Письма цитируются по книге: Толстой, А.К. Собрание сочинений в четырех томах / А.К. Толстой. – Т. 4. – М., 1969. – 416 с.

Из письма С.А. Миллер от 14 октября 1851 г. (Пустынька)

…Но если ты хочешь, чтобы я тебе сказал, какое мое настоящее призвание, – быть писателем.

Я еще ничего не сделал – меня никогда не поддерживали и всегда обескураживали, я очень ленив, это правда, но я чувствую, что я мог бы сделать что-нибудь хорошее, лишь бы мне быть уверенным, что я найду артистическое эхо, – и теперь я его нашел… это ты.

Если я буду знать, что ты интересуешься моим писанием, я буду прилежнее и лучше работать.

Это – поприще, в котором я, без сомнения, буду обречен на неизвестность, по крайней мере, надолго, так как те, которые хотят быть напечатаны теперь, должны стараться писать как можно хуже – а я сделаю все возможное, чтобы писать хорошо… С раннего детства я чувствовал влечение к художеству и ощущал инстинктивное отвращение к «чиновнизму» и – к «капрализму».

Я не знаю, как это делается, но большею частью все, что я чувствую, я чувствую художественно.

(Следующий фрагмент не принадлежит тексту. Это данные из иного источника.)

(** [DeleteCascadeDeletePVCs] deletes claims of that StatefulSet for cascade volumes only:
    claims of the cluster by their labels, unless no claim carries these. *)
Lemma cascade_spends clusterName stsName storageSpec (P : action -> Prop) w :
  (forall pvc, pvc ∈ w_pvcs w -> cascadeClaim storageSpec stsName (pvc_Name pvc) ->
     clusterLabelled clusterName (pvc_Labels pvc) \/
     (forall q, q ∈ w_pvcs w -> ~ clusterLabelled clusterName (pvc_Labels q)) -> P (ADeletePVC (pvc_Name pvc))) ->
  spends (cascadeClaim storageSpec stsName) P w (snd (DeleteCascadeDeletePVCs clusterName stsName storageSpec w)).
Proof.
  intros HP. unfold DeleteCascadeDeletePVCs. pose proof (cascadeVolumes_spec storageSpec) as Hvols.
  destruct (cascadeDeleteVolumeNames storageSpec) as [|v0 vs]; [reflexivity|]. apply bind_cases; intros ? w1 Hl.
  all: assert (spends (cascadeClaim storageSpec stsName) P w w1) as H1
    by (eapply keeps_run; [|exact Hl]; unfold GetPVCsForStatefulSet; apply spends_of; frame).
  { exact H1. }
  trans w1; [exact H1|]. match goal with |- spends ?D ?Q _ (snd (?m w1)) => cut (keeps (spends D Q) m); [intros Hk; apply Hk|] end.
  apply keeps_forM. intros pvc Hin.
  destruct (GetPVCsForStatefulSet_ok _ _ _ _ _ Hl pvc Hin) as (Hw & Ho & Hlab).
  destruct (extractVolumeName (pvc_Name pvc) stsName) as [v|] eqn:Hv; [|frame]. case_decide as Hvs; [|frame].
  assert (cascadeClaim storageSpec stsName (pvc_Name pvc)) as Hc.
  { destruct (claim_name_parts pvc stsName v Ho Hv) as (o & Hn & Hne & Hd). exists v, o. split_and!; auto. }
  unfold deleteClaim. apply keeps_bind; [apply keeps_try, spends_deletePVC; auto|].
  intros [e|[]]; [destruct (IsNotFound e)|]; apply spends_of; frame.
Qed.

Я рожден художником не только для литературы, но и для пластических искусств.

Хотя я сам ничего не могу сделать как живописец, но я чувствую и понимаю живопись и скульптуру также. Часто я сам себе говорю, смотря на картину: «Господи, если бы я мог это сделать… насколько бы я еще лучше это сделал».

Музыка одна для меня недоступна; это – великолепный рай. Который я вижу издали, который я отгадываю и вокруг которого я хожу – но не могу взойти в него.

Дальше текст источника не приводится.